(** The critical section of [Get]. *)
Lemma get_alone n c s s1 :
  ps_clients s !! n = Some c -> cl_op c = OpGet -> only n c CEnter s s1 -> ps_mutex s1 = Held n -> parameter_invariant s1 ->
  exists s' v x, rtc (alone n) s1 s' /\ value_at (ps_history s) v = Some x /\ v + 1 = Z.of_nat (length (ps_history s)) /\
  ps_history s' = ps_history s /\ ps_mutex s' = Free /\ ps_clients s' = <[n := cl_return 0 (Some (v, x)) c]> (ps_clients s).
Proof.
  intros Hn Hop O1 Hm Hinv. pose proof (only_lookup _ _ _ _ _ Hn O1) as Hn1.
  destruct (client_known s1 n _ Hinv Hn1) as [_ _ Hk _ _]. unfold known in Hk. simpl in Hk.
  destruct (slot_of_version _ _ _ (iv_storage _ Hinv) Hk) as (Hle & Hval & slot & Hslot & Hsz).
  destruct (stay_alone n c CEnter (CCopyOut []) s s1 Hn O1) as (s2 & H2 & O2 & M2 & S2).
  { unfold client_step, enter_step. simpl. rewrite Hop. by rewrite (proj2 (Nat.ltb_ge _ _) Hle). }
  assert (forall k, (k <= ps_size s)%nat -> exists s3, rtc (alone n) s2 s3 /\ only n c (CCopyOut (take k slot)) s s3 /\
    ps_mutex s3 = ps_mutex s2 /\ ps_storage s3 = ps_storage s2) as Hcopy.
  { rewrite (on_size _ _ _ _ _ O1) in Hsz. induction k as [|k IH]; intros Hle'; [by exists s2|].
    destruct IH as (s3 & H3 & O3 & M3 & S3); [lia|].
    destruct (lookup_lt_is_Some_2 slot k) as [b Hb]; [lia|].
    destruct (stay_alone n c (CCopyOut (take k slot)) (CCopyOut (take (S k) slot)) s s3 Hn O3) as (s4 & H4 & O4 & M4 & S4).
    { unfold client_step. simpl. rewrite length_take_le by lia. rewrite (on_size _ _ _ _ _ O3).
      rewrite (proj2 (Nat.ltb_lt _ _)) by lia. rewrite S3, S2, Hslot, Hb. by rewrite (take_S_r _ _ _ Hb). }
    exists s4. split_and!; [by eapply rtc_r|done|congruence|congruence]. }
  destruct (Hcopy (ps_size s)) as (s3 & H3 & O3 & M3 & S3); [lia|].
  rewrite (on_size _ _ _ _ _ O1) in Hsz. rewrite take_ge in O3 by lia.
  destruct (stay_alone n c (CCopyOut slot) (CReadVersion slot) s s3 Hn O3) as (s4 & H4 & O4 & M4 & S4).
  { unfold client_step. simpl. rewrite (on_size _ _ _ _ _ O3), Hsz. by rewrite Nat.ltb_irrefl. }
  destruct (stay_alone n c (CReadVersion slot) (CUnlock 0 (Some (st_version (ps_storage s4), slot))) s s4 Hn O4) as (s5 & H5 & O5 & M5 & S5).
  { reflexivity. }
  exists (with_mutex (mutex_unlock (ps_mutex s5)) (with_client n (cl_return 0 (Some (st_version (ps_storage s4), slot)) c) s5)).
  exists (st_version (ps_storage s4)), slot. rewrite S4, S3, S2 in *.
  pose proof (sk_version _ _ _ (iv_storage _ Hinv)) as Hver. unfold committed_version in Hver. rewrite Hk in Hver. simpl in Hver.
  rewrite (on_history _ _ _ _ _ O1) in *. split_and!; auto; try congruence.
  - eapply rtc_l; [exact H2|]. etrans; [exact H3|]. eapply rtc_l; [exact H4|]. eapply rtc_l; [exact H5|].
    apply rtc_once. exists (cl_at (CUnlock 0 (Some (st_version (ps_storage s1), slot))) c). split; [eapply only_lookup; eauto|]. reflexivity.
  - simpl. apply (on_history _ _ _ _ _ O5).
  - simpl. by rewrite M5, M4, M3, M2, Hm.
  - simpl. rewrite (on_clients _ _ _ _ _ O5). apply list_insert_insert_eq.
Qed.

(** The critical section of [Set]. *)
Lemma set_alone n c s s1 value :
  ps_clients s !! n = Some c -> cl_op c = OpSet value -> only n c CEnter s s1 -> ps_mutex s1 = Held n -> parameter_invariant s1 ->
  Z.of_nat (length (ps_history s)) <= UINT64_MAX ->
  exists s', rtc (alone n) s1 s' /\ ps_history s' = ps_history s ++ [value] /\ ps_mutex s' = Free /\
  ps_clients s' = <[n := cl_return 0 None c]> (ps_clients s).
Proof.
  intros Hn Hop O1 Hm Hinv Hmax. pose proof (only_lookup _ _ _ _ _ Hn O1) as Hn1.
  destruct (client_known s1 n _ Hinv Hn1) as [_ _ Hk _ _]. unfold known in Hk. simpl in Hk.
  destruct (slot_of_version _ _ _ (iv_storage _ Hinv) Hk) as (Hle & _).
  pose proof (sk_version _ _ _ (iv_storage _ Hinv)) as Hver. unfold committed_version in Hver. rewrite Hk in Hver. simpl in Hver.
  rewrite (on_history _ _ _ _ _ O1) in Hver.
  destruct (stay_alone n c CEnter CSaveActive s s1 Hn O1) as (s2 & H2 & O2 & M2 & _).
  { unfold client_step, enter_step. simpl. rewrite Hop, (proj2 (Nat.ltb_ge _ _) Hle).
    case_check; bool_to_prop; [lia|done]. }
  destruct (goto_alone n c CSaveActive CSaveVersion s s2 _ Hn O2 eq_refl) as (s3 & H3 & O3 & M3 & _).
  destruct (goto_alone n c CSaveVersion CBegin s s3 _ Hn O3 eq_refl) as (s4 & H4 & O4 & M4 & _).
  destruct (goto_alone n c CBegin (CCopyIn 0) s s4 _ Hn O4 eq_refl) as (s5 & H5 & O5 & M5 & _).
  assert (forall k, (k <= length value)%nat -> exists s6, rtc (alone n) s5 s6 /\ only n c (CCopyIn k) s s6 /\
    ps_mutex s6 = ps_mutex s5) as Hcopy.
  { induction k as [|k IH]; intros Hk'; [by exists s5|]. destruct IH as (s6 & H6 & O6 & M6); [lia|].
    destruct (lookup_lt_is_Some_2 value k) as [b Hb]; [lia|].
    destruct (goto_alone n c (CCopyIn k) (CCopyIn (S k)) s s6 (st_set_byte (1 - st_active_index (ps_storage s6)) k b) Hn O6)
      as (s7 & H7 & O7 & M7 & _).
    { unfold client_step. simpl. by rewrite Hop, Hb. }
    exists s7. split_and!; [by eapply rtc_r|done|congruence]. }
  destruct (Hcopy (length value)) as (s6 & H6 & O6 & M6); [lia|].
  destruct (stay_alone n c (CCopyIn (length value)) CFlip s s6 Hn O6) as (s7 & H7 & O7 & M7 & _).
  { unfold client_step. simpl. by rewrite Hop, lookup_ge_None_2 by lia. }
  destruct (goto_alone n c CFlip CBump s s7 _ Hn O7 eq_refl) as (s8 & H8 & O8 & M8 & _).
  destruct (goto_alone n c CBump CCommit s s8 _ Hn O8 eq_refl) as (s9 & H9 & O9 & M9 & _).
  set (s10 := with_client n (cl_at (CUnlock 0 None) c) (with_commit value (with_storage (st_set_transaction 0) s9))).
  assert (alone n s9 s10) as H10.
  { exists (cl_at CCommit c). split; [eapply only_lookup; eauto|]. unfold client_step. simpl. by rewrite Hop. }
  exists (with_mutex (mutex_unlock (ps_mutex s10)) (with_client n (cl_return 0 None c) s10)). split_and!.
  - eapply rtc_l; [exact H2|]. eapply rtc_l; [exact H3|]. eapply rtc_l; [exact H4|]. eapply rtc_l; [exact H5|].
    etrans; [exact H6|]. eapply rtc_l; [exact H7|]. eapply rtc_l; [exact H8|]. eapply rtc_l; [exact H9|].
    eapply rtc_l; [exact H10|]. apply rtc_once. exists (cl_at (CUnlock 0 None) c). split; [|done].
    simpl. apply list_lookup_insert_eq. rewrite (on_clients _ _ _ _ _ O9), length_insert. by eapply lookup_lt_Some.
  - simpl. by rewrite (on_history _ _ _ _ _ O9).
  - simpl. by rewrite M9, M8, M7, M6, M5, M4, M3, M2, Hm.
  - simpl. rewrite (on_clients _ _ _ _ _ O9). by rewrite !list_insert_insert_eq.
Qed.

(** The state after the call of an operation. *)
Lemma call_state s n c op o :
  ps_clients s !! n = Some c -> cl_pc c = CIdle -> ob_mapped (default no_object (ps_objects s !! o)) = true ->
  match op with OpSet value => length value = ps_size s | _ => True end ->
  let c' := {| cl_pc := CLock; cl_op := op; cl_object := o; cl_result := cl_result c; cl_reads := cl_reads c |} in
  parameter_exec (EvCall n op o) s = Some (with_client n c' s) /\ ps_clients (with_client n c' s) !! n = Some c'.
Proof.
  intros Hn Hpc Ho Hop c'. split.
  - simpl. rewrite Hn, Hpc, Ho. destruct op; try done. by rewrite Hop, Nat.eqb_refl.
  - apply list_lookup_insert_eq. by eapply lookup_lt_Some.
Qed.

* * *

**What you have to do**
Across all the records above, find each line with "done" in it and copy it.

**Exercise solution**
    exists s4. split_and!; [by eapply rtc_r|done|congruence|congruence]. }
    case_check; bool_to_prop; [lia|done]. }
    exists s7. split_and!; [by eapply rtc_r|done|congruence]. }
    eapply rtc_l; [exact H10|]. apply rtc_once. exists (cl_at (CUnlock 0 None) c). split; [|done].
  - simpl. rewrite Hn, Hpc, Ho. destruct op; try done. by rewrite Hop, Nat.eqb_refl.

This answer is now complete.